• **Data records**
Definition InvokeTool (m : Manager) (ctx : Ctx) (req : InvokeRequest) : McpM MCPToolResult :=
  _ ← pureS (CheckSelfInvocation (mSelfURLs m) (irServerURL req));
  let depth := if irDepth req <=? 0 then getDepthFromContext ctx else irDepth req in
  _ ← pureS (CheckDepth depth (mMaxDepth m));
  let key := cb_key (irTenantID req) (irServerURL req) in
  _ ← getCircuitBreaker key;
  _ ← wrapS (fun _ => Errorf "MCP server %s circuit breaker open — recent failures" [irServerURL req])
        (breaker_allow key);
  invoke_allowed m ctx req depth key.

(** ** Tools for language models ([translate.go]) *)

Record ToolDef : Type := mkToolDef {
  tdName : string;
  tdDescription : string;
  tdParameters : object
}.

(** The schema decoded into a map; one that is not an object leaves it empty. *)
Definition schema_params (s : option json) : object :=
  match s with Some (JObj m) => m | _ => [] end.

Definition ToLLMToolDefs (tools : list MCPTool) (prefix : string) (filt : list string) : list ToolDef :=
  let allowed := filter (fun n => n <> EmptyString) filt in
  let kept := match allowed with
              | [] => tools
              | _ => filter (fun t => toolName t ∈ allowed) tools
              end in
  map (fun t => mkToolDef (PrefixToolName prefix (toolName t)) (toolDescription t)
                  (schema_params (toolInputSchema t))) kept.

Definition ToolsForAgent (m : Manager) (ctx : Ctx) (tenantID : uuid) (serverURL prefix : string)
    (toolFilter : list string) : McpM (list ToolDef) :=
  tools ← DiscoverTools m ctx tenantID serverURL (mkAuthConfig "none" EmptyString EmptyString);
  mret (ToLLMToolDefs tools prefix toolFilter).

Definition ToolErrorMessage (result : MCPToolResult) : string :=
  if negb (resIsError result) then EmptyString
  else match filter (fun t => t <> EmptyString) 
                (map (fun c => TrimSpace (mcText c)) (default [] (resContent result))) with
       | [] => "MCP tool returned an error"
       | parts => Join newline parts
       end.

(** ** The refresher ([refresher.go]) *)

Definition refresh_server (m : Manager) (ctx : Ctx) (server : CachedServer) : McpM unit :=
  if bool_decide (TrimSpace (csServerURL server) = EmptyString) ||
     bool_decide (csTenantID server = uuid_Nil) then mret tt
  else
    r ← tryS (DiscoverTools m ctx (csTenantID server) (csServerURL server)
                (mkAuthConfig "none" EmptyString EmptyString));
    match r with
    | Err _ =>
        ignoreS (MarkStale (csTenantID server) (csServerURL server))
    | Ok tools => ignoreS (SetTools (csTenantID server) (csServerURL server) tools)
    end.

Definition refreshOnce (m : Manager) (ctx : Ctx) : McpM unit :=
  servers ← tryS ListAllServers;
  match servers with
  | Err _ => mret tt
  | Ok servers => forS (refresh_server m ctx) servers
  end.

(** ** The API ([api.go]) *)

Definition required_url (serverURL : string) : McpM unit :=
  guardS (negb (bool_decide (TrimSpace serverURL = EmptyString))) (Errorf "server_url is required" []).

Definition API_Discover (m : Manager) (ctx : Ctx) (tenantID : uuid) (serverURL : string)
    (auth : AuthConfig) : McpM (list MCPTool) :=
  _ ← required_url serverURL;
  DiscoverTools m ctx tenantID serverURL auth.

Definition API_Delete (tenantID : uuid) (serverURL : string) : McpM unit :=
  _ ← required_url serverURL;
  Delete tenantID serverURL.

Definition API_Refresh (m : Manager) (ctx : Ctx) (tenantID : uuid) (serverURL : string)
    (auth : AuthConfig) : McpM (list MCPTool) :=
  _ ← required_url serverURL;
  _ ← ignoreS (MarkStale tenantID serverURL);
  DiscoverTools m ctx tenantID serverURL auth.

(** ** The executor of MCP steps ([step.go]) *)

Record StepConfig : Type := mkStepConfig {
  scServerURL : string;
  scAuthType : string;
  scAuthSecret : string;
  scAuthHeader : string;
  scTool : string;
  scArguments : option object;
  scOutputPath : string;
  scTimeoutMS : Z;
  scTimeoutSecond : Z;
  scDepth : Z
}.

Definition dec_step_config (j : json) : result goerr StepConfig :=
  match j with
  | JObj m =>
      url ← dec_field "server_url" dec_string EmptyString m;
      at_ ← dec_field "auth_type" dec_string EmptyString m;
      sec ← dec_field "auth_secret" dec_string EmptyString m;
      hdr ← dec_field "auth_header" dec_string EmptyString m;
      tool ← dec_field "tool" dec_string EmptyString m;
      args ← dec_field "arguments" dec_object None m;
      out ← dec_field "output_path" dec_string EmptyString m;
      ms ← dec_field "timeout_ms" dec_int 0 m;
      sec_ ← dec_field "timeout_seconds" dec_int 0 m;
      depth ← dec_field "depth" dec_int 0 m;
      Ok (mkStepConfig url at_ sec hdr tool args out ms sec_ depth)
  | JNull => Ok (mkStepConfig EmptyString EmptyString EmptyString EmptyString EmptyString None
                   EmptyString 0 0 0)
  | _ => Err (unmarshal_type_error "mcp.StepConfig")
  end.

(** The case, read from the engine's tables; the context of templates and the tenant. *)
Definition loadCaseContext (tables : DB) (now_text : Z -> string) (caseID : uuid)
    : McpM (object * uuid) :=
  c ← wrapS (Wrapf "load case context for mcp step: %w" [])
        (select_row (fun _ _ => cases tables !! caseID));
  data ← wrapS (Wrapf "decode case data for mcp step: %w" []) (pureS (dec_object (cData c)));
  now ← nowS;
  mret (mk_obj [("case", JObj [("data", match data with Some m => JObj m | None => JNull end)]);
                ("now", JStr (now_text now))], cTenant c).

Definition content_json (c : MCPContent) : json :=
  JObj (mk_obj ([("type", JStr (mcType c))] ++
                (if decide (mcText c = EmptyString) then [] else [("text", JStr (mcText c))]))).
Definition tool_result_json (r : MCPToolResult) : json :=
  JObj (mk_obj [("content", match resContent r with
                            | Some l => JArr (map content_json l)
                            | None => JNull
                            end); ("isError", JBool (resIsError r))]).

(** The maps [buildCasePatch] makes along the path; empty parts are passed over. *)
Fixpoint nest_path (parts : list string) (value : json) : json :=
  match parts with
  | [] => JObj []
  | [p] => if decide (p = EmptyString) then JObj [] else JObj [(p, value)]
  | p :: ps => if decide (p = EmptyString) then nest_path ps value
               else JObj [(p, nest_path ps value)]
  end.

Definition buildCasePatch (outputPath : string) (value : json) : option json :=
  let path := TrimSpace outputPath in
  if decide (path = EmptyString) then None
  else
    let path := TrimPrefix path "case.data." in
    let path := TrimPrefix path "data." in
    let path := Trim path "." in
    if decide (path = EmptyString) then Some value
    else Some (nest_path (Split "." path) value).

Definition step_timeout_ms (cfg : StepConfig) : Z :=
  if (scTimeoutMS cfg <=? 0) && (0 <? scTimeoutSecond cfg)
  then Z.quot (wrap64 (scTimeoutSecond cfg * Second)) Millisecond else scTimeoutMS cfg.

• **Aim of the task**
Repeat all the entries above without altering anything.

• **Finished task**
Definition InvokeTool (m : Manager) (ctx : Ctx) (req : InvokeRequest) : McpM MCPToolResult :=
  _ ← pureS (CheckSelfInvocation (mSelfURLs m) (irServerURL req));
  let depth := if irDepth req <=? 0 then getDepthFromContext ctx else irDepth req in
  _ ← pureS (CheckDepth depth (mMaxDepth m));
  let key := cb_key (irTenantID req) (irServerURL req) in
  _ ← getCircuitBreaker key;
  _ ← wrapS (fun _ => Errorf "MCP server %s circuit breaker open — recent failures" [irServerURL req])
        (breaker_allow key);
  invoke_allowed m ctx req depth key.

(** ** Tools for language models ([translate.go]) *)

Record ToolDef : Type := mkToolDef {
  tdName : string;
  tdDescription : string;
  tdParameters : object
}.

(** The schema decoded into a map; one that is not an object leaves it empty. *)
Definition schema_params (s : option json) : object :=
  match s with Some (JObj m) => m | _ => [] end.

Definition ToLLMToolDefs (tools : list MCPTool) (prefix : string) (filt : list string) : list ToolDef :=
  let allowed := filter (fun n => n <> EmptyString) filt in
  let kept := match allowed with
              | [] => tools
              | _ => filter (fun t => toolName t ∈ allowed) tools
              end in
  map (fun t => mkToolDef (PrefixToolName prefix (toolName t)) (toolDescription t)
                  (schema_params (toolInputSchema t))) kept.

Definition ToolsForAgent (m : Manager) (ctx : Ctx) (tenantID : uuid) (serverURL prefix : string)
    (toolFilter : list string) : McpM (list ToolDef) :=
  tools ← DiscoverTools m ctx tenantID serverURL (mkAuthConfig "none" EmptyString EmptyString);
  mret (ToLLMToolDefs tools prefix toolFilter).

Definition ToolErrorMessage (result : MCPToolResult) : string :=
  if negb (resIsError result) then EmptyString
  else match filter (fun t => t <> EmptyString) 
                (map (fun c => TrimSpace (mcText c)) (default [] (resContent result))) with
       | [] => "MCP tool returned an error"
       | parts => Join newline parts
       end.

(** ** The refresher ([refresher.go]) *)

Definition refresh_server (m : Manager) (ctx : Ctx) (server : CachedServer) : McpM unit :=
  if bool_decide (TrimSpace (csServerURL server) = EmptyString) ||
     bool_decide (csTenantID server = uuid_Nil) then mret tt
  else
    r ← tryS (DiscoverTools m ctx (csTenantID server) (csServerURL server)
                (mkAuthConfig "none" EmptyString EmptyString));
    match r with
    | Err _ =>
        ignoreS (MarkStale (csTenantID server) (csServerURL server))
    | Ok tools => ignoreS (SetTools (csTenantID server) (csServerURL server) tools)
    end.

Definition refreshOnce (m : Manager) (ctx : Ctx) : McpM unit :=
  servers ← tryS ListAllServers;
  match servers with
  | Err _ => mret tt
  | Ok servers => forS (refresh_server m ctx) servers
  end.

(** ** The API ([api.go]) *)

Definition required_url (serverURL : string) : McpM unit :=
  guardS (negb (bool_decide (TrimSpace serverURL = EmptyString))) (Errorf "server_url is required" []).

Definition API_Discover (m : Manager) (ctx : Ctx) (tenantID : uuid) (serverURL : string)
    (auth : AuthConfig) : McpM (list MCPTool) :=
  _ ← required_url serverURL;
  DiscoverTools m ctx tenantID serverURL auth.

Definition API_Delete (tenantID : uuid) (serverURL : string) : McpM unit :=
  _ ← required_url serverURL;
  Delete tenantID serverURL.

Definition API_Refresh (m : Manager) (ctx : Ctx) (tenantID : uuid) (serverURL : string)
    (auth : AuthConfig) : McpM (list MCPTool) :=
  _ ← required_url serverURL;
  _ ← ignoreS (MarkStale tenantID serverURL);
  DiscoverTools m ctx tenantID serverURL auth.

(** ** The executor of MCP steps ([step.go]) *)

Record StepConfig : Type := mkStepConfig {
  scServerURL : string;
  scAuthType : string;
  scAuthSecret : string;
  scAuthHeader : string;
  scTool : string;
  scArguments : option object;
  scOutputPath : string;
  scTimeoutMS : Z;
  scTimeoutSecond : Z;
  scDepth : Z
}.

Definition dec_step_config (j : json) : result goerr StepConfig :=
  match j with
  | JObj m =>
      url ← dec_field "server_url" dec_string EmptyString m;
      at_ ← dec_field "auth_type" dec_string EmptyString m;
      sec ← dec_field "auth_secret" dec_string EmptyString m;
      hdr ← dec_field "auth_header" dec_string EmptyString m;
      tool ← dec_field "tool" dec_string EmptyString m;
      args ← dec_field "arguments" dec_object None m;
      out ← dec_field "output_path" dec_string EmptyString m;
      ms ← dec_field "timeout_ms" dec_int 0 m;
      sec_ ← dec_field "timeout_seconds" dec_int 0 m;
      depth ← dec_field "depth" dec_int 0 m;
      Ok (mkStepConfig url at_ sec hdr tool args out ms sec_ depth)
  | JNull => Ok (mkStepConfig EmptyString EmptyString EmptyString EmptyString EmptyString None
                   EmptyString 0 0 0)
  | _ => Err (unmarshal_type_error "mcp.StepConfig")
  end.

(** The case, read from the engine's tables; the context of templates and the tenant. *)
Definition loadCaseContext (tables : DB) (now_text : Z -> string) (caseID : uuid)
    : McpM (object * uuid) :=
  c ← wrapS (Wrapf "load case context for mcp step: %w" [])
        (select_row (fun _ _ => cases tables !! caseID));
  data ← wrapS (Wrapf "decode case data for mcp step: %w" []) (pureS (dec_object (cData c)));
  now ← nowS;
  mret (mk_obj [("case", JObj [("data", match data with Some m => JObj m | None => JNull end)]);
                ("now", JStr (now_text now))], cTenant c).

Definition content_json (c : MCPContent) : json :=
  JObj (mk_obj ([("type", JStr (mcType c))] ++
                (if decide (mcText c = EmptyString) then [] else [("text", JStr (mcText c))]))).
Definition tool_result_json (r : MCPToolResult) : json :=
  JObj (mk_obj [("content", match resContent r with
                            | Some l => JArr (map content_json l)
                            | None => JNull
                            end); ("isError", JBool (resIsError r))]).

(** The maps [buildCasePatch] makes along the path; empty parts are passed over. *)
Fixpoint nest_path (parts : list string) (value : json) : json :=
  match parts with
  | [] => JObj []
  | [p] => if decide (p = EmptyString) then JObj [] else JObj [(p, value)]
  | p :: ps => if decide (p = EmptyString) then nest_path ps value
               else JObj [(p, nest_path ps value)]
  end.

Definition buildCasePatch (outputPath : string) (value : json) : option json :=
  let path := TrimSpace outputPath in
  if decide (path = EmptyString) then None
  else
    let path := TrimPrefix path "case.data." in
    let path := TrimPrefix path "data." in
    let path := Trim path "." in
    if decide (path = EmptyString) then Some value
    else Some (nest_path (Split "." path) value).

Definition step_timeout_ms (cfg : StepConfig) : Z :=
  if (scTimeoutMS cfg <=? 0) && (0 <? scTimeoutSecond cfg)
  then Z.quot (wrap64 (scTimeoutSecond cfg * Second)) Millisecond else scTimeoutMS cfg.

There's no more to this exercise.